All’altezza del bar Piratello, però, mi si affiancano quattro videomaker con una bici da corsa gialla, che stanno palesemente girando uno spot sulla suddetta bici. Il più alto fra i quattro mi inizia e seguire fino a raggiungermi, poi mi punta la telecamera in faccia fino a spingermela sulla guancia, facendomi male. All’inizio cerco di ignorarlo, come si fa per strada con quelli che ti danno fastidio, ma lui mi continua a dire che sarei perfetta per quello spot e che potrei girarlo insieme a loro.
Accetto solo per togliermeli di torno ma, invece di riprendermi, iniziano a farmi un sacco di domande sul bikesharing! Del tipo: “secondo te cosa dovrebbe avere un servizio di noleggio biciclette per essere efficiente?”

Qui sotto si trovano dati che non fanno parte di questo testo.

(* ===== verification/ChainTheorems.v ===== *)
(** The properties of the forensic chain: what the writer guarantees, what the
    verifier accepts, and what a verified chain commits to. *)

From stdpp Require Import sorting.
From S2P Require Import Prelude.
From S2P Require Import PyText.
From S2P Require Import Binary64.
From S2P Require Import PyValue.
From S2P Require Import JsonDumps.
From S2P Require Import JsonLoads.
From S2P Require Import Sha256.
From S2P Require Import Timestamp.
From S2P Require Import RecordFormat.
From S2P Require Import EventSpec.
From S2P Require Import RecordFacts.
From S2P Require Import CanonicalBytes.
From S2P Require Import RecordLaws.
From S2P Require Import ChainStore.
From S2P Require Import ChainSpec.
From S2P Require Import ChainLogger.
From S2P Require Import ChainCheck.
From S2P Require Import LoggerFacts.
From S2P Require Import CheckFacts.
From S2P Require Import Samples.

(** ** The writer refines an append-only log *)

(** C1: a [log_event] call that returns has appended exactly one line to the
    store; reading the store back gives the records from before and then the
    returned record (in key order), whose event part is the event of the
    caller, whose sequence number is the number of earlier records, whose
    [prev_hash] is the previous tip and whose hash and signature are those of
    its own unsigned bytes. *)
Theorem log_event_appends_record sign env event ev store record store' :
  event = to_dict ev -> wf_val event = true ->
  (forall data sg, sign data = SignBytes sg -> bytes_ok sg) ->
  (forall entries, read_chain store = Ok entries -> Z.of_nat (length entries) < 2 ^ 63) ->
  log_event sign env event store = (Ok record, store') ->
  exists entries signed sg line,
    read_chain store = Ok entries /\
    read_chain store' = Ok (entries ++ [(norm_pydict record, signed)]) /\
    event_part (norm_pydict record) = norm_pydict ev /\
    record = ev ++ [(u "seq", PInt (Z.of_nat (length entries)));
                    (u "prev_hash", PStr (tip_of entries));
                    (u "record_hash", PStr (sha256_hex signed));
                    (u "signature", PStr (bytes_hex sg))] /\
    sign signed = SignBytes sg /\ hash_unsigned_record record = Ok (signed, sha256_hex signed) /\
    canonical_json_bytes record = Ok line /\ store' = Some (default [] store ++ line ++ [LF]).
Proof.
  intros -> Hwf Hsg Hn H.
  destruct (log_event_grows sign env ev store record store' Hwf Hsg) as
    (k & entries & sg & signed & line & Hev & Hc & [Hs Hsign Hlen Hr Hl] & Hlf & -> & Hp & Hc');
    [|done|].
  { intros v entries Hc. apply Hn. apply read_chain_Ok. eauto. }
  exists entries, signed, sg, line. split; [apply read_chain_Ok; eauto|].
  split; [apply read_chain_Ok; eauto|]. split; [done|]. split; [done|]. split; [done|].
  split; [|done]. apply hash_unsigned_record_Ok. split; [|done].
  rewrite Hr. by rewrite (unsigned_part_signed k ev Hev).
Qed.
Lemma is_leap_cycle n400 n100 n4 n1 :
  0 <= n100 <= 3 -> 0 <= n4 <= 24 -> 0 <= n1 <= 3 ->
  is_leap (n400 * 400 + 1 + n100 * 100 + n4 * 4 + n1)
  = (n1 =? 3) && (negb (n4 =? 24) || (n100 =? 3)).
Proof.
  intros H100 H4 H1. unfold is_leap.
  assert (E4 : (n400 * 400 + 1 + n100 * 100 + n4 * 4 + n1) mod 4 = (1 + n1) mod 4).
  { rewrite <- (Z.mod_add (1 + n1) (n400 * 100 + n100 * 25 + n4) 4) by lia. f_equal. lia. }
  assert (E100 : (n400 * 400 + 1 + n100 * 100 + n4 * 4 + n1) mod 100 = (1 + n4 * 4 + n1) mod 100).
  { rewrite <- (Z.mod_add (1 + n4 * 4 + n1) (n400 * 4 + n100) 100) by lia. f_equal. lia. }
  assert (E400 : (n400 * 400 + 1 + n100 * 100 + n4 * 4 + n1) mod 400
                 = (1 + n100 * 100 + n4 * 4 + n1) mod 400).
  { rewrite <- (Z.mod_add (1 + n100 * 100 + n4 * 4 + n1) n400 400) by lia. f_equal. lia. }
  rewrite E4, E100, E400. clear E4 E100 E400.
  assert (Hall : forallb (fun a => forallb (fun b => forallb (fun c =>
    let a := Z.of_nat a in let b := Z.of_nat b in let c := Z.of_nat c in
    eqb (((1 + c) mod 4 =? 0) && (negb ((1 + b * 4 + c) mod 100 =? 0)
         || ((1 + a * 100 + b * 4 + c) mod 400 =? 0)))
      ((c =? 3) && (negb (b =? 24) || (a =? 3))))
    (seq 0 4)) (seq 0 25)) (seq 0 4) = true) by (vm_compute; reflexivity).
  rewrite forallb_forall in Hall.
  specialize (Hall (Z.to_nat n100) (proj2 (in_seq 4 0 (Z.to_nat n100)) ltac:(lia))).
  rewrite forallb_forall in Hall.
  specialize (Hall (Z.to_nat n4) (proj2 (in_seq 25 0 (Z.to_nat n4)) ltac:(lia))).
  rewrite forallb_forall in Hall.
  specialize (Hall (Z.to_nat n1) (proj2 (in_seq 4 0 (Z.to_nat n1)) ltac:(lia))).
  cbv zeta in Hall. rewrite !Z2Nat.id in Hall by lia. by apply eqb_prop.
Qed.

Ci penso bene: voglio rispondere bene, li voglio impressionare e sentirmi dire che sono brava. Mi faccio ispirare dalle nostre care Mobike e rispondo: “secondo me deve essere un servizio efficiente, semplice e intuitivo. Deve poi essere facile a trovare bici in città”. A ogni mia risposta i quattro si mettono a ridere, dicono che non è quello il punto. Ci riprovo, dico cose più giuste ma non mi ascoltano più, parlano fra loro e ridono. Il tizio che mi aveva puntato la telecamera in faccia poco prima si avvicina a me, inizia ad abbracciarmi un po’ troppo e a provare a baciarmi. Provo fastidio nel sentire la sua mano posarsi sul mio fianco e cerco di respingerlo. Siamo proprio sotto al portone della mia vecchia casa e ci stiamo dirigendo verso il bar Macondo. Anche gli altri iniziano a infastidirmi. Ricordo di aver pensato: “Girare lo spot era una scusa, questi vogliono solo provarci con me!”

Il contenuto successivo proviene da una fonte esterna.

(* ===== verification/FloatOps.v ===== *)
(** Arithmetic of Python floats: each operation is the exact result, correctly
    rounded.  Every finite binary64 number is an integer multiple of
    [2 ^ -1074], so [fixed] gives exact values as integers of that unit. *)

From S2P Require Import Prelude.
From S2P Require Import PyText.
From S2P Require Import Binary64.

Definition sign_of (x : spec_float) : bool :=
  match x with S754_zero s | S754_infinity s | S754_finite s _ _ => s | S754_nan => false end.

Definition unit_exp : Z := 1074.

(** The exact value of a finite float, in units of [2 ^ -1074]. *)
Definition fixed (x : spec_float) : Z :=
  match x with
  | S754_finite s m e => (if s then -1 else 1) * (Zpos m * 2 ^ (e + unit_exp))
  | _ => 0
  end.

(** The float nearest to [num / den], [zero_sign] for a zero result. *)
Definition round_signed (zero_sign : bool) (num den : Z) : spec_float :=
  if num =? 0 then S754_zero zero_sign else round_ratio (num <? 0) (Z.abs num) den.

Definition float_mul (x y : spec_float) : spec_float :=
  let s := xorb (sign_of x) (sign_of y) in
  match x, y with
  | S754_nan, _ | _, S754_nan => S754_nan
  | S754_infinity _, S754_zero _ | S754_zero _, S754_infinity _ => S754_nan
  | S754_infinity _, _ | _, S754_infinity _ => S754_infinity s
  | _, _ => round_signed s (fixed x * fixed y) (2 ^ (2 * unit_exp))
  end.

Definition float_add (x y : spec_float) : spec_float :=
  match x, y with
  | S754_nan, _ | _, S754_nan => S754_nan
  | S754_infinity s, S754_infinity s' => if eqb s s' then x else S754_nan
  | S754_infinity _, _ => x
  | _, S754_infinity _ => y
  | _, _ => round_signed (sign_of x && sign_of y) (fixed x + fixed y) (2 ^ unit_exp)
  end.

(** [float(z)]: [None] is [OverflowError]. *)
Definition float_of_int (z : Z) : option spec_float :=
  let f := dec_to_float (z <? 0) (Z.abs z) 0 in if is_finite f then Some f else None.

(** [x < y] and [x <= y]: finite floats by their exact values, NaN never. *)
Definition float_lt (x y : spec_float) : bool :=
  match x, y with
  | S754_nan, _ | _, S754_nan => false
  | S754_infinity s, S754_infinity s' => s && negb s'
  | S754_infinity s, _ => s
  | _, S754_infinity s => negb s
  | _, _ => fixed x <? fixed y
  end.

Definition float_le (x y : spec_float) : bool :=
  match x, y with
  | S754_nan, _ | _, S754_nan => false
  | _, _ => negb (float_lt y x)
  end.

(** [min(x, y)]: the first unless the second is smaller. *)
Definition float_min (x y : spec_float) : spec_float := if float_lt y x then y else x.

(** ** Rounding is monotone between floats *)

Lemma mk_float_fixed s m e :
  0 <= m <= 2 ^ 53 -> e_min <= e ->
  match mk_float s m e with
  | S754_infinity _ => 2 ^ 53 * 2 ^ (e_max + unit_exp) <= m * 2 ^ (e + unit_exp) \/ e_max < e
  | x => is_finite x = true /\ fixed x = (if s then -1 else 1) * (m * 2 ^ (e + unit_exp))
  end.
Proof.
  intros Hm He. unfold mk_float, e_min, e_max, unit_exp in *.
  destruct (Z.eqb_spec m (2 ^ 53)) as [->|Hne].
  - destruct (Z.leb_spec (e + 1) 971).
    + split; [done|]. unfold fixed, unit_exp. f_equal.
      replace (e + 1 + 1074) with (Z.succ (e + 1074)) by lia. rewrite Z.pow_succ_r by lia.
      change (2 ^ 53) with (2 * 2 ^ 52). lia.
    + destruct (Z.eq_dec e 971) as [->|]; [left; lia|right; lia].
  - destruct m as [|m|m]; [split; [done|]; cbn; destruct s; lia| |lia].
    destruct (Z.leb_spec e 971); [done|right; lia].
Qed.

(** The comparison of the scaled ratio with an integer, in units. *)
Lemma scaled_unit num den e :
  e_min <= e ->
  exists c, 0 < c /\ num * 2 ^ Z.max 0 (- e) * c = num * 2 ^ unit_exp /\
    den * 2 ^ Z.max 0 (- - e) * c = den * 2 ^ (e + unit_exp).
Proof.
  intros He. unfold e_min, unit_exp in *. exists (2 ^ (1074 - Z.max 0 (- e))).
  split; [apply Z.pow_pos_nonneg; lia|].
  rewrite <- !Z.mul_assoc, <- !Z.pow_add_r by lia. split; f_equal; f_equal; lia.
Qed.

Lemma round_half_even_ge k n d : 0 < d -> k * d <= n -> k <= round_half_even n d.
Proof. intros Hd H. pose proof (round_half_even_bounds n d Hd). nia. Qed.

Lemma round_half_even_le k n d : 0 < d -> n <= k * d -> round_half_even n d <= k.
Proof. intros Hd H. pose proof (round_half_even_bounds n d Hd). nia. Qed.

Definition float_bound (c : spec_float) : Prop :=
  exists m e, c = S754_finite false m e /\ valid_float c = true.

Lemma float_bound_spec m e :
  valid_float (S754_finite false m e) = true ->
  Zpos m < 2 ^ 53 /\ e_min <= e <= e_max /\ (2 ^ 52 <= Zpos m \/ e = e_min).
Proof.
  intros [H1 H2]%bounded_spec. unfold e_min, e_max in *.
  split; [apply Z.log2_lt_pow2; lia|]. split; [lia|].
  destruct (Z.eq_dec e (-1074)) as [|]; [by right|left]. apply Z.log2_le_pow2; lia.
Qed.

Lemma pow2_split a b : 0 <= b <= a -> 2 ^ a = 2 ^ b * 2 ^ (a - b).
Proof. intros H. rewrite <- Z.pow_add_r by lia. f_equal. lia. Qed.

Lemma scale_gap mc m t p :
  mc < 2 ^ 53 -> 2 ^ 52 <= m -> 2 <= t -> 0 < p -> mc * p <= m * (p * t).
Proof.
  intros H1 H2 H3 H4. replace (m * (p * t)) with (m * t * p) by ring.
  apply Z.mul_le_mono_nonneg_r; [lia|].
  assert (m * 2 <= m * t) by (apply Z.mul_le_mono_nonneg_l; lia). lia.
Qed.

Lemma scale_gap_lt mc t p : mc < 2 ^ 53 -> 2 <= t -> 0 < p -> mc * p < 2 ^ 52 * (p * t).
Proof.
  intros H1 H3 H4. replace (2 ^ 52 * (p * t)) with (2 ^ 52 * t * p) by ring.
  apply Z.mul_lt_mono_pos_r; lia.
Qed.

(** The exponent of a ratio that a float bounds is at most that of the float. *)
Lemma ratio_exponent num den n d e k mc ec :
  0 < den -> 0 < k -> n * k = num * 2 ^ unit_exp -> d * k = den * 2 ^ (e + unit_exp) ->
  mc < 2 ^ 53 -> -1074 <= ec -> (ec < e -> 2 ^ 52 * d <= n) ->
  num * 2 ^ unit_exp <= mc * 2 ^ (ec + unit_exp) * den -> e <= ec.
Proof.
  unfold unit_exp. intros Hd Hk E1 E2 Hmc Hec Hlow Hc. destruct (Z.le_gt_cases e ec) as [|Hgt]; [done|exfalso].
  pose proof (Hlow Hgt) as H52. apply (Z.mul_le_mono_pos_r _ _ k) in H52; [|exact Hk].
  rewrite <- Z.mul_assoc, E2, E1 in H52.
  assert (Hgap : mc * 2 ^ (ec + 1074) < 2 ^ 52 * 2 ^ (e + 1074)).
  { rewrite (pow2_split (e + 1074) (ec + 1074)) by lia.
    assert (Ht : 2 <= 2 ^ (e + 1074 - (ec + 1074))) by (apply (Z.pow_le_mono_r 2 1); lia).
    apply scale_gap_lt; [done|done|apply Z.pow_pos_nonneg; lia]. }
  apply (Z.mul_lt_mono_pos_r den) in Hgap; [|exact Hd].
  apply (Z.lt_irrefl (mc * 2 ^ (ec + 1074) * den)).
  eapply Z.lt_le_trans; [exact Hgap|]. etrans; [|exact Hc].
  rewrite <- Z.mul_assoc, (Z.mul_comm _ den). exact H52.
Qed.

(** Rounding the ratio [num / den] up to a float it exceeds, or down to one it
    does not. *)
Lemma round_ratio_ge num den c :
  0 < num -> 0 < den -> float_bound c -> fixed c * den <= num * 2 ^ unit_exp ->
  match round_ratio false num den with
  | S754_infinity s => s = false
  | x => is_finite x = true /\ fixed c <= fixed x
  end.
Proof.
  intros Hn Hd (mc & ec & -> & Hv) Hc. destruct (float_bound_spec mc ec Hv) as (Hmc & Hec & Hnorm).
  assert (Hfc : fixed (S754_finite false mc ec) = Zpos mc * 2 ^ (ec + unit_exp)) by (unfold fixed; lia).
  rewrite Hfc in Hc. unfold round_ratio, scale2. destruct (round_frame num den Hn Hd) as (Hn0 & Hd0 & Hup & Hlow).
  cbv zeta in *. set (e := Z.max (log2_ratio num den - 52) e_min) in *.
  assert (He : e_min <= e) by (unfold e; lia). clearbody e.
  set (n := num * 2 ^ Z.max 0 (- e)) in *. set (d := den * 2 ^ Z.max 0 (- - e)) in *.
  pose proof (round_half_even_bounds n d Hd0) as Hr.
  assert (Hm : 0 <= round_half_even n d <= 2 ^ 53) by nia.
  pose proof (mk_float_fixed false (round_half_even n d) e Hm He) as Hmk.
  assert (Hle : Zpos mc * 2 ^ (ec + unit_exp) <= round_half_even n d * 2 ^ (e + unit_exp)).
  { unfold e_min, unit_exp in *.
    destruct (Z.le_gt_cases e ec).
    - rewrite (pow2_split (ec + 1074) (e + 1074)) in Hc |- * by lia.
      replace (ec + 1074 - (e + 1074)) with (ec - e) in * by lia.
      rewrite Z.mul_assoc, (Z.mul_comm (Zpos mc)), <- Z.mul_assoc, Z.mul_comm.
      apply Z.mul_le_mono_nonneg_r; [apply Z.pow_nonneg; lia|].
      apply round_half_even_ge; [exact Hd0|].
      destruct (scaled_unit num den e He) as (k & Hk & E1 & E2). unfold unit_exp in *.
      apply (Z.mul_le_mono_pos_r _ _ k); [exact Hk|]. fold n d in E1, E2. rewrite <- Z.mul_assoc, E2, E1. nia.
    - assert (H52 : 2 ^ 52 <= round_half_even n d) by (apply round_half_even_ge; [done|apply Hlow; lia]).
      rewrite (pow2_split (e + 1074) (ec + 1074)) by lia.
      assert (2 <= 2 ^ (e + 1074 - (ec + 1074))) by (apply (Z.pow_le_mono_r 2 1); lia).
      pose proof (Z.pow_pos_nonneg 2 (ec + 1074) ltac:(lia) ltac:(lia)) as HP.
      apply (scale_gap (Zpos mc)); [lia|exact H52|done|exact HP]. }
  rewrite Hfc. destruct (mk_float false _ e) as [s|s| |s m' e'] eqn:Ef;
    try (destruct Hmk as [Hf Hmk]; split; [exact Hf|rewrite Hmk; lia]).
  unfold mk_float in Ef. repeat case_match; by simplify_eq.
Qed.

Lemma round_ratio_le num den c :
  0 < num -> 0 < den -> float_bound c -> num * 2 ^ unit_exp <= fixed c * den ->
  is_finite (round_ratio false num den) = true /\ 0 <= fixed (round_ratio false num den) <= fixed c.
Proof.
  intros Hn Hd (mc & ec & -> & Hv) Hc. destruct (float_bound_spec mc ec Hv) as (Hmc & Hec & Hnorm).
  assert (Hfc : fixed (S754_finite false mc ec) = Zpos mc * 2 ^ (ec + unit_exp)) by (unfold fixed; lia).
  rewrite Hfc in *. unfold e_min, e_max, unit_exp in *.
  unfold round_ratio, scale2. destruct (round_frame num den Hn Hd) as (Hn0 & Hd0 & Hup & Hlow).
  cbv zeta in *. set (e := Z.max (log2_ratio num den - 52) e_min) in *.
  assert (He : -1074 <= e) by (unfold e, e_min; lia). clearbody e.
  set (n := num * 2 ^ Z.max 0 (- e)) in *. set (d := den * 2 ^ Z.max 0 (- - e)) in *.
  pose proof (round_half_even_bounds n d Hd0) as Hr.
  assert (Hm : 0 <= round_half_even n d <= 2 ^ 53) by nia.
  pose proof (mk_float_fixed false (round_half_even n d) e Hm He) as Hmk.
  destruct (scaled_unit num den e He) as (k & Hk & E1 & E2). fold n d in E1, E2.
  assert (Hec' : e <= ec) by (apply (ratio_exponent num den n d e k (Zpos mc) ec); try done; [lia|intros ?; apply Hlow; unfold e_min; lia]).
  assert (Hle : round_half_even n d * 2 ^ (e + 1074) <= Zpos mc * 2 ^ (ec + 1074)).
  { rewrite (pow2_split (ec + 1074) (e + 1074)) in Hc |- * by lia.
    replace (ec + 1074 - (e + 1074)) with (ec - e) in * by lia.
    rewrite (Z.mul_comm (2 ^ (e + 1074))), Z.mul_assoc.
    apply Z.mul_le_mono_nonneg_r; [apply Z.pow_nonneg; lia|].
    apply round_half_even_le; [exact Hd0|]. apply (Z.mul_le_mono_pos_r _ _ k); [exact Hk|].
    rewrite <- (Z.mul_assoc _ d k), E1, E2. unfold unit_exp. etrans; [exact Hc|].
    apply Z.eq_le_incl. ring. }
  unfold unit_exp in Hmk. destruct (mk_float false _ e) as [s|s| |s m' e'] eqn:Ef;
    try (destruct Hmk as [Hf Hmk]; split; [exact Hf|]; rewrite Hmk;
         assert (0 <= round_half_even n d * 2 ^ (e + 1074)) by (apply Z.mul_nonneg_nonneg; [lia|apply Z.pow_nonneg; lia]);
         lia).
  - exfalso. unfold e_max in Hmk. destruct Hmk as [Hmk|?]; [|lia].
    assert (2 ^ (ec + 1074) <= 2 ^ (971 + 1074)) by (apply Z.pow_le_mono_r; lia).
    assert (Zpos mc * 2 ^ (ec + 1074) < 2 ^ 53 * 2 ^ (971 + 1074)); [|lia].
    apply Z.lt_le_trans with (2 ^ 53 * 2 ^ (ec + 1074)).
    + apply Z.mul_lt_mono_pos_r; [apply Z.pow_pos_nonneg; lia|done].
    + apply Z.mul_le_mono_nonneg_l; [lia|done].
Qed.

(** ** Exact values of the operations *)

Lemma fixed_nonneg x : sign_of x = false -> 0 <= fixed x.
Proof.
  destruct x as [| | |[] m e]; cbn [sign_of fixed]; try done; intros _.
  apply Z.mul_nonneg_nonneg; [lia|]. apply Z.mul_nonneg_nonneg; [lia|apply Z.pow_nonneg; lia].
Qed.

(** A non-negative ratio at most a float rounds to a finite float in between. *)
Lemma round_signed_le z num den c :
  0 <= num -> 0 < den -> float_bound c -> num * 2 ^ unit_exp <= fixed c * den ->
  is_finite (round_signed z num den) = true /\ 0 <= fixed (round_signed z num den) <= fixed c.
Proof.
  intros Hn Hd Hc Hle. unfold round_signed. destruct (Z.eqb_spec num 0) as [->|].
  - split; [done|]. destruct Hc as (m & e & -> & Hv). split; [done|]. by apply fixed_nonneg.
  - rewrite (proj2 (Z.ltb_ge num 0)), Z.abs_eq by lia. apply round_ratio_le; [lia|done..].
Qed.

Lemma round_signed_ge z num den c :
  0 < num -> 0 < den -> float_bound c -> fixed c * den <= num * 2 ^ unit_exp ->
  match round_signed z num den with
  | S754_infinity s => s = false
  | x => is_finite x = true /\ fixed c <= fixed x
  end.
Proof.
  intros Hn Hd Hc Hle. unfold round_signed. rewrite (proj2 (Z.eqb_neq num 0)) by lia.
  rewrite (proj2 (Z.ltb_ge num 0)), Z.abs_eq by lia. by apply round_ratio_ge.
Qed.

Lemma round_signed_valid z num den : 0 < den -> valid_float (round_signed z num den) = true.
Proof.
  intros Hd. unfold round_signed. destruct (Z.eqb_spec num 0); [done|].
  apply round_ratio_valid; lia.
Qed.

Lemma round_signed_sign num den : 0 <= num -> sign_of (round_signed false num den) = false.
Proof.
  intros Hn. unfold round_signed. destruct (num =? 0); [done|].
  rewrite (proj2 (Z.ltb_ge num 0)) by lia. unfold round_ratio.
  destruct (scale2 _ _ _) as [n d]. unfold mk_float. by repeat case_match.
Qed.

(** A non-negative finite float is zero or a bound. *)
Lemma finite_bound x :
  valid_float x = true -> is_finite x = true -> sign_of x = false -> fixed x = 0 \/ float_bound x.
Proof.
  destruct x as [| | |s m e]; cbn [is_finite sign_of]; try done; [by left|].
  intros Hv _ ->. right. by exists m, e.
Qed.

Mentre siamo quasi sotto al portico, quattro vigili della quarantena (semplici vigili urbani ma con un cappello con su scritto “quarantena” a caratteri cubitali), ci fermano. Sono quattro donne e so benissimo che ci hanno bloccati solo perché mi hanno vista in difficoltà. Ci ordinano di mantenere le distanze di sicurezza e di tirare fuori l’autocertificazione. Sorpresa! Ravano nelle tasche ed ecco la mia autocertificazione. Ero sicura di non averla, ma amo i sogni proprio per questo: il certificato mi si è materializzato in tasca, come la pietra filosofale di Harry Potter. Per gli altri ragazzi, invece, niente magia. Così, sono libera di andarmene lontana dai vigili e di scappare dai quattro, mentre loro vengono trattenuti per dei controlli.
Mi sveglio proprio mentre imbocco via dei Coltellini di corsa e cerco di tornare a casa. Mi guardo intorno, sono già qui. È l’alba di un nuovo giorno di quarantena forzata, anche nella vita reale.
Ancora in dormiveglia penso a quanto tutto questo sia tragicomico: non solo mi devo beccare la reclusione nella vita vera, ora non posso nemmeno farmi un giro nei sogni. Devo avere l’autocertificazione anche per entrare nella mia fase REM.